[Task data]
(** [bwa_search] never raises on a text without sentinel and returns the
    number of rotations of the text that start with the pattern. *)
Lemma bwa_search_spec (text P : str) :
  "$"%char ∉ text →
  bwa_search text P = Ok (Z.of_nat (count (cyc_match P) (rows text))).
Proof.
  intros Hs. unfold bwa_search. rewrite bwt_spec, bind_Ok. cbv zeta.
  rewrite last_to_first_index_spec, bind_Ok. unfold bw_matching.
  assert (len (lastc <$> rows text) - 1 = Z.of_nat (length text)) as ->.
  { unfold len. rewrite length_fmap, rows_length. lia. }
  pose proof (bw_while_spec text P Hs [] (S (length P)) 0%nat (length text)
                (search_inv_init text) ltac:(lia)) as H.
  rewrite app_nil_r in H. exact H.
Qed.

(** ** Backward search: the empty pattern *)

Lemma empty_pattern_full_range (S : str) : bwa_search S [] = Ok (len S + 1).
Proof.
  unfold bwa_search. rewrite bwt_spec, bind_Ok. cbv zeta.
  rewrite last_to_first_index_spec, bind_Ok. unfold bw_matching.
  assert (len (lastc <$> rows S) = len S + 1) as ->.
  { unfold len. rewrite length_fmap, rows_length. lia. }
  simpl length. rewrite bw_while_S.
  pose proof (len_nonneg S).
  rewrite decide_True by lia.
  rewrite decide_False by (intros H'; apply H'; reflexivity).
  f_equal. lia.
Qed.

(** C7: for every string [S] that does not contain the sentinel, the search
    for the empty pattern returns the size of the whole range of rows,
    [bwa_search(S, "") == len(S) + 1]; it is a value, not an error and not
    zero. *)
Theorem bwa_search_empty (S : str) :
  "$"%char ∉ S → bwa_search S [] = Ok (len S + 1) ∧ len S + 1 ≠ 0.
Proof.
  intros _. split; [apply empty_pattern_full_range|].
  pose proof (len_nonneg S). lia.
Qed.

Lemma bwa_search_empty_witness :
  bwa_search (py "ACAGTGAT") [] = Ok (len (py "ACAGTGAT") + 1) ∧
  len (py "ACAGTGAT") + 1 ≠ 0.
Proof.
  apply bwa_search_empty.
  apply (bool_decide_unpack _). vm_compute. exact I.
Defined.
Lemma clean_prefix_one_slash_witness :
  exists r, clean_prefix "  s3://bucket/path///  " = r +:+ "/"
            /\ Str.endswith r "/" = false
            /\ Str.endswith (clean_prefix "  s3://bucket/path///  ") "/" = true.
Proof. apply clean_prefix_one_slash. reflexivity. Defined.

Lemma strip_ws_scheme_url (pre b : string) :
  pre = "s3://" \/ pre = "gs://" ->
  Str.strip_ws (pre +:+ b) = pre +:+ Str.rstrip_by Str.is_space b.
Proof.
  intros H. unfold Str.strip_ws.
  rewrite lstrip_head_not by (destruct H as [-> | ->]; reflexivity).
  rewrite rstrip_by_append.
  destruct (Str.rstrip_by Str.is_space b);
    [destruct H as [-> | ->]; reflexivity|reflexivity].
Qed.

Lemma clean_prefix_scheme_url (pre b : string) :
  pre = "s3://" \/ pre = "gs://" ->
  clean_prefix (pre +:+ b)
  = match Str.rstrip Str.slash (Str.rstrip_by Str.is_space b) with
    | EmptyString => Str.rstrip Str.slash pre +:+ "/"
    | r => pre +:+ r +:+ "/"
    end.
Proof.
  intros H. rewrite clean_prefix_eq by (destruct H as [-> | ->]; reflexivity).
  rewrite (strip_ws_scheme_url pre b H). unfold Str.rstrip at 1.
  rewrite rstrip_by_append. fold (Str.rstrip Str.slash (Str.rstrip_by Str.is_space b)).
  destruct (Str.rstrip Str.slash _); [reflexivity|now rewrite append_assoc].
Qed.
(** * D2RParser (dimm.py): merge of D2RQ mapping files

    A shallow embedding of [src/dimm.py] and the properties of its merge
    and reference-resolution engine.

    The Python standard library ([re], [os.path], [os.walk]) and rdflib are
    outside the repository; the parts of them the program calls are modelled
    here by executable definitions (module [Re], module [Path], the graph
    operations) or taken from an explicit [World] (directory contents, file
    contents, what the RDF parser makes of a file). *)

From Stdlib Require Import Ascii String List Bool Arith Lia.
From stdpp Require Import base decidable option list strings gmap.

Open Scope string_scope.
Open Scope list_scope.

(** ** Strings as Python sees them *)

Definition newline : ascii := Ascii.ascii_of_nat 10.

Definition ascii_eqb (a b : ascii) : bool := Ascii.eqb a b.

(** [s.startswith(p)] *)
Fixpoint startswith (p s : string) : bool :=
  match p, s with
  | EmptyString, _ => true
  | String a p', String b s' => ascii_eqb a b && startswith p' s'
  | String _ _, EmptyString => false
  end.

(** [c in s] for a one-character [c] *)
Fixpoint contains (c : ascii) (s : string) : bool :=
  match s with
  | EmptyString => false
  | String a s' => ascii_eqb a c || contains c s'
  end.

(** [s[n:]] *)
Fixpoint drop_str (n : nat) (s : string) : string :=
  match n, s with
  | O, _ => s
  | S n', String _ s' => drop_str n' s'
  | S _, EmptyString => EmptyString
  end.

(** [s[:n]] *)
Fixpoint take_str (n : nat) (s : string) : string :=
  match n, s with
  | O, _ => EmptyString
  | S n', String a s' => String a (take_str n' s')
  | S _, EmptyString => EmptyString
  end.

(** The part of [s] after its first [c], when [c] occurs. *)
Fixpoint after_first (c : ascii) (s : string) : option string :=
  match s with
  | EmptyString => None
  | String a s' => if ascii_eqb a c then Some s' else after_first c s'
  end.

(** The part of [s] before its first [c]; all of [s] when [c] does not occur. *)
Fixpoint before_first (c : ascii) (s : string) : string :=
  match s with
  | EmptyString => EmptyString
  | String a s' => if ascii_eqb a c then EmptyString else String a (before_first c s')
  end.

(** The part of [s] after its last [c], when [c] occurs. *)
Fixpoint after_last (c : ascii) (s : string) : option string :=
  match s with
  | EmptyString => None
  | String a s' =>
      match after_last c s' with
      | Some t => Some t
      | None => if ascii_eqb a c then Some s' else None
      end
  end.

(** The part of [s] before its last [c], when [c] occurs. *)
Fixpoint before_last (c : ascii) (s : string) : option string :=
  match s with
  | EmptyString => None
  | String a s' =>
      match before_last c s' with
      | Some t => Some (String a t)
      | None => if ascii_eqb a c then Some EmptyString else None
      end
  end.

(** ** Python's [re], for the patterns the program uses

    A backtracking matcher in continuation-passing style.  Repetition is
    greedy and applies to one-character classes, which is all the four
    patterns of the program need; there is one capturing group. *)
Module Re.

Inductive cclass :=
| CDot                (* .     any character but a line break *)
| CNot (c : ascii)    (* [^c]  any character but c *)
| CChar (c : ascii).  (* c     the character itself *)

Definition accepts (k : cclass) (a : ascii) : bool :=
  match k with
  | CDot => negb (ascii_eqb a newline)
  | CNot c => negb (ascii_eqb a c)
  | CChar c => ascii_eqb a c
  end.

Inductive regex :=
| Eps
| One (k : cclass)
| Star (k : cclass)
| Plus (k : cclass)
| Seq (r1 r2 : regex)
| Alt (r1 r2 : regex)
| Group (r : regex)
| Bol                 (* ^ *)
| Eol.                (* $ *)

(** A literal word, character by character. *)
Fixpoint Lit (w : string) : regex :=
  match w with
  | EmptyString => Eps
  | String a w' => Seq (One (CChar a)) (Lit w')
  end.

(** What a successful match reports: where it ends and group 1. *)
Record hit := { h_end : nat; h_group : option string }.

(** The continuation receives the absolute position, the group captured
    so far and the text still to be read. *)
Definition cont (A : Type) := nat -> option string -> string -> option A.

Fixpoint star {A} (k : cclass) (kont : cont A) (pos : nat) (cap : option string)
    (s : string) : option A :=
  match s with
  | String a s' =>
      if accepts k a then
        match star k kont (S pos) cap s' with
        | Some r => Some r
        | None => kont pos cap s
        end
      else kont pos cap s
  | EmptyString => kont pos cap s
  end.

Fixpoint run {A} (r : regex) (kont : cont A) (pos : nat) (cap : option string)
    (s : string) : option A :=
  match r with
  | Eps => kont pos cap s
  | One k =>
      match s with
      | String a s' => if accepts k a then kont (S pos) cap s' else None
      | EmptyString => None
      end
  | Star k => star k kont pos cap s
  | Plus k =>
      match s with
      | String a s' => if accepts k a then star k kont (S pos) cap s' else None
      | EmptyString => None
      end
  | Seq r1 r2 => run r1 (run r2 kont) pos cap s
  | Alt r1 r2 =>
      match run r1 kont pos cap s with
      | Some x => Some x
      | None => run r2 kont pos cap s
      end
  | Group r' =>
      run r' (fun pos' _ s' => kont pos' (Some (take_str (pos' - pos) s)) s') pos cap s
  | Bol => if Nat.eqb pos 0 then kont pos cap s else None
  | Eol =>
      (* the end of the text, or just before a line break that ends it *)
      match s with
      | EmptyString => kont pos cap s
      | String a EmptyString => if ascii_eqb a newline then kont pos cap s else None
      | _ => None
      end
  end.

(** The continuation that ends a match. *)
Definition finish : cont hit :=
  fun e cap _ => Some {| h_end := e; h_group := cap |}.

(** A match that starts at position [pos], [s] being the text from there. *)
Definition match_at (r : regex) (pos : nat) (s : string) : option hit :=
  run r finish pos None s.

(** Every character of [s] is in the class [k]. *)
Fixpoint all_in (k : cclass) (s : string) : bool :=
  match s with
  | EmptyString => true
  | String a s' => accepts k a && all_in k s'
  end.

(** [re.search]: the leftmost position with a match; the start and the hit. *)
Fixpoint search_from (r : regex) (pos : nat) (s : string) : option (nat * hit) :=
  match match_at r pos s with
  | Some h => Some (pos, h)
  | None =>
      match s with
      | EmptyString => None
      | String _ s' => search_from r (S pos) s'
      end
  end.

Definition search (r : regex) (s : string) : option hit :=
  snd <$> search_from r 0 s.

(** [m.group(1)] of a match object; a group that took no part is [None]. *)
Definition group1 (h : hit) : string := default "" (h_group h).

(** [re.sub(r, "", s)]: every non-overlapping match, leftmost first, is
    deleted.  [fuel] bounds the number of steps; the text length plus one
    is enough.  None of the program's patterns matches the empty string;
    an empty match is stepped over. *)
Fixpoint delete_matches (fuel : nat) (r : regex) (pos : nat) (s : string) : string :=
  match fuel with
  | O => s
  | S fuel' =>
      match match_at r pos s with
      | Some h =>
          if Nat.ltb pos (h_end h)
          then delete_matches fuel' r (h_end h) (drop_str (h_end h - pos) s)
          else match s with
               | EmptyString => EmptyString
               | String a s' => String a (delete_matches fuel' r (S pos) s')
               end
      | None =>
          match s with
          | EmptyString => EmptyString
          | String a s' => String a (delete_matches fuel' r (S pos) s')
          end
      end
  end.

Definition sub_empty (r : regex) (s : string) : string :=
  delete_matches (S (String.length s)) r 0 s.

End Re.

(** The four patterns of dimm.py. *)

(** ["^[^#]*#(.+)$"] *)
Definition sharp_re : Re.regex :=
  Re.Seq Re.Bol (Re.Seq (Re.Star (Re.CNot "#")) (Re.Seq (Re.One (Re.CChar "#"))
    (Re.Seq (Re.Group (Re.Plus Re.CDot)) Re.Eol))).

(** ["^.*/([^/]+)$"] *)
Definition slash_re : Re.regex :=
  Re.Seq Re.Bol (Re.Seq (Re.Star Re.CDot) (Re.Seq (Re.One (Re.CChar "/"))
    (Re.Seq (Re.Group (Re.Plus (Re.CNot "/"))) Re.Eol))).

(** ["\..+$"] *)
Definition ext_re : Re.regex :=
  Re.Seq (Re.One (Re.CChar ".")) (Re.Seq (Re.Plus Re.CDot) Re.Eol).

(** ["\.(rdf|owl|ttl|n3)$"] *)
Definition rdf_suffix_re : Re.regex :=
  Re.Seq (Re.One (Re.CChar "."))
    (Re.Seq (Re.Group (Re.Alt (Re.Lit "rdf") (Re.Alt (Re.Lit "owl")
                        (Re.Alt (Re.Lit "ttl") (Re.Lit "n3")))))
            Re.Eol).

(** ** [os.path] on a POSIX system *)
Module Path.

Definition sep : string := "/".

Fixpoint all_slashes (s : string) : bool :=
  match s with
  | EmptyString => true
  | String a s' => ascii_eqb a "/" && all_slashes s'
  end.

(** [s.rstrip('/')] *)
Fixpoint rstrip_slashes (s : string) : string :=
  match s with
  | EmptyString => EmptyString
  | String a s' =>
      match rstrip_slashes s' with
      | EmptyString => if ascii_eqb a "/" then EmptyString else String a EmptyString
      | t => String a t
      end
  end.

(** [posixpath.dirname]: the head up to and with the last slash, its
    trailing slashes stripped unless it consists of slashes only. *)
Definition dirname (p : string) : string :=
  match before_last "/" p with
  | None => ""
  | Some pre =>
      let head := pre +:+ "/" in
      if all_slashes head then head else rstrip_slashes head
  end.

(** [posixpath.basename]: what follows the last slash. *)
Definition basename (p : string) : string :=
  match after_last "/" p with
  | None => p
  | Some t => t
  end.

(** [posixpath.join a b], which [os.walk] uses to descend. *)
Definition join (a b : string) : string :=
  if startswith "/" b then b
  else if String.eqb a "" then b
  else if String.eqb (drop_str (String.length a - 1) a) "/" then a +:+ b
  else a +:+ "/" +:+ b.

End Path.

(** ** RDF terms, statements and graphs (rdflib) *)

Inductive term :=
| URIRef (iri : string)
| BNode (id : string)
| Literal (lexical : string).

#[global] Instance term_eq_dec : EqDecision term.
Proof. solve_decision. Defined.
(** * Invantia Desktop: the retrieval core, embedded and verified

    A shallow embedding of the retrieval pipeline of Invantia Desktop:

    - [Vectorizer]: tokenizer, co-occurrence indexer, cosine similarity,
      top-K similar terms and query expansion (vectorizer.js);
    - [Search]: hybrid chunk scoring, ranking, topic packing into super
      chunks and the textual envelope (the query engine at the end of
      query-builder.js).

    Conventions of the embedding.

    - A JavaScript string is a [string] of 8-bit characters, read as the
      code units 0 to 255 (Latin-1); [toLowerCase] folds the capital letters
      among them, ASCII and accented alike.
    - A JavaScript [Map] (and a plain object used as a dictionary) is an
      association list in insertion order with one binding per key: its
      iteration order is observable in the code ([JsMap]).
    - A JavaScript number is an IEEE 754 double.  The code's arithmetic is
      written once, over the interface [Num.Number], and read at two
      instances: [Num.Float64], the binary64 numbers of the engine, on which
      the definitions compute, and [Num.Exact], the real numbers, the
      arithmetic the formulas of the specification speak of.  Integers that
      only count or index (positions, counts, identifiers, lengths) are
      [nat] or [Z].
    - [Array.prototype.sort] is a stable sort (ECMAScript 2019); with a
      consistent comparator every stable sort yields the same array, here
      computed by a stable insertion sort ([Js.sort]). *)

From Stdlib Require Import String Ascii Bool Arith ZArith Lia.
From Stdlib Require Import Permutation Sorted.
From Stdlib Require Import Reals Lra Psatz.
From Stdlib Require Import Floats.
From Stdlib Require Import DecimalString.
From Stdlib Require Import List.
Import ListNotations.

Set Implicit Arguments.

(* ===================================================================== *)
(** * JavaScript values: strings, arrays, maps                            *)
(* ===================================================================== *)

Module Js.

Definition nl : string := String "010"%char EmptyString.

Definition strlen (s : string) : Z := Z.of_nat (String.length s).

(** Decimal rendering of an integer inside a template literal. *)
Definition showZ (z : Z) : string := NilZero.string_of_int (Z.to_int z).

Definition showNat (n : nat) : string := showZ (Z.of_nat n).

Definition is_upper (c : ascii) : bool :=
  let n := nat_of_ascii c in (65 <=? n) && (n <=? 90).

Definition is_lower (c : ascii) : bool :=
  let n := nat_of_ascii c in (97 <=? n) && (n <=? 122).

Definition is_digit (c : ascii) : bool :=
  let n := nat_of_ascii c in (48 <=? n) && (n <=? 57).

(** The capital letters among the characters 128 to 255, which the
    embedding reads as Latin-1: [À] to [Ö] and [Ø] to [Þ]. *)
Definition is_upper_latin1 (c : ascii) : bool :=
  let n := nat_of_ascii c in
  ((192 <=? n) && (n <=? 214)) || ((216 <=? n) && (n <=? 222)).

(** The small letter of a capital letter stands 32 places after it, in
    ASCII and in Latin-1 alike; no other character below 256 changes. *)
Definition lower_char (c : ascii) : ascii :=
  if is_upper c || is_upper_latin1 c then ascii_of_nat (nat_of_ascii c + 32) else c.

(** [s.toLowerCase()] *)
Fixpoint toLowerCase (s : string) : string :=
  match s with
  | EmptyString => EmptyString
  | String c r => String (lower_char c) (toLowerCase r)
  end.

(** First index [k >= from] at which [term] occurs in the text whose
    suffix from index [pos] is [s]. *)
Fixpoint find_from (term s : string) (pos from : nat) : option nat :=
  if (from <=? pos) && String.prefix term s then Some pos
  else match s with
       | EmptyString => None
       | String _ rest => find_from term rest (S pos) from
       end.

(** [content.indexOf(term, from)], [None] for [-1].  For the empty search
    string JavaScript answers [min(from, content.length)]. *)
Definition indexOf (content term : string) (from : nat) : option nat :=
  match term with
  | EmptyString => Some (Nat.min from (String.length content))
  | _ => find_from term content 0 from
  end.

(** [content.includes(term)] *)
Definition includes (content term : string) : bool :=
  match indexOf content term 0 with Some _ => true | None => false end.

(** [array.includes(x)] on an array of strings *)
Definition array_includes (l : list string) (x : string) : bool :=
  existsb (String.eqb x) l.

(** [[...new Set(array)]]: the first occurrence of each string, in order. *)
Fixpoint uniq_acc (seen l : list string) : list string :=
  match l with
  | [] => []
  | x :: r => if array_includes seen x then uniq_acc seen r
              else x :: uniq_acc (x :: seen) r
  end.

Definition uniq (l : list string) : list string := uniq_acc [] l.

(** ** [Array.prototype.sort]

    [after a b] reads "the comparator is positive on (a, b)": [a] has to
    come after [b].  Elements on which it is not positive either way keep
    the order they had. *)
Section Sort.
Variable A : Type.
Variable after : A -> A -> bool.

Fixpoint insert (x : A) (l : list A) : list A :=
  match l with
  | [] => [x]
  | y :: l' => if after x y then y :: insert x l' else x :: l
  end.

Definition sort (l : list A) : list A := fold_right insert [] l.

End Sort.

(** ** [Map]: bindings in insertion order, one per key *)
Definition JsMap (V : Type) : Type := list (string * V).

Fixpoint map_get {V} (m : JsMap V) (k : string) : option V :=
  match m with
  | [] => None
  | (k', v) :: r => if String.eqb k' k then Some v else map_get r k
  end.

Definition map_has {V} (m : JsMap V) (k : string) : bool :=
  match map_get m k with Some _ => true | None => false end.

(** [m.set(k, v)]: an existing key keeps its place, a new one goes last. *)
Fixpoint map_set {V} (m : JsMap V) (k : string) (v : V) : JsMap V :=
  match m with
  | [] => [(k, v)]
  | (k', v') :: r =>
      if String.eqb k' k then (k', v) :: r else (k', v') :: map_set r k v
  end.

Definition map_keys {V} (m : JsMap V) : list string := map fst m.

(** [m.get(k) || 0] on a map of counts *)
Definition count_of (m : JsMap nat) (k : string) : nat :=
  match map_get m k with Some c => c | None => 0 end.

(** The invariant of a [Map]: no key twice. *)
Definition map_wf {V} (m : JsMap V) : Prop := NoDup (map_keys m).

(** [[...array.entries()]]: the elements with their indices. *)
Definition entries {A} (l : list A) : list (nat * A) :=
  combine (seq 0 (List.length l)) l.

(** [set.add(x)] on a [Set] of strings, kept in insertion order: an element
    that is there already is not added again. *)
Definition set_add (s : list string) (x : string) : list string :=
  if array_includes s x then s else s ++ [x].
[/Task data]
Select every line above that contains the word "Desktop", and copy it.

(** * Invantia Desktop: the retrieval core, embedded and verified
    A shallow embedding of the retrieval pipeline of Invantia Desktop:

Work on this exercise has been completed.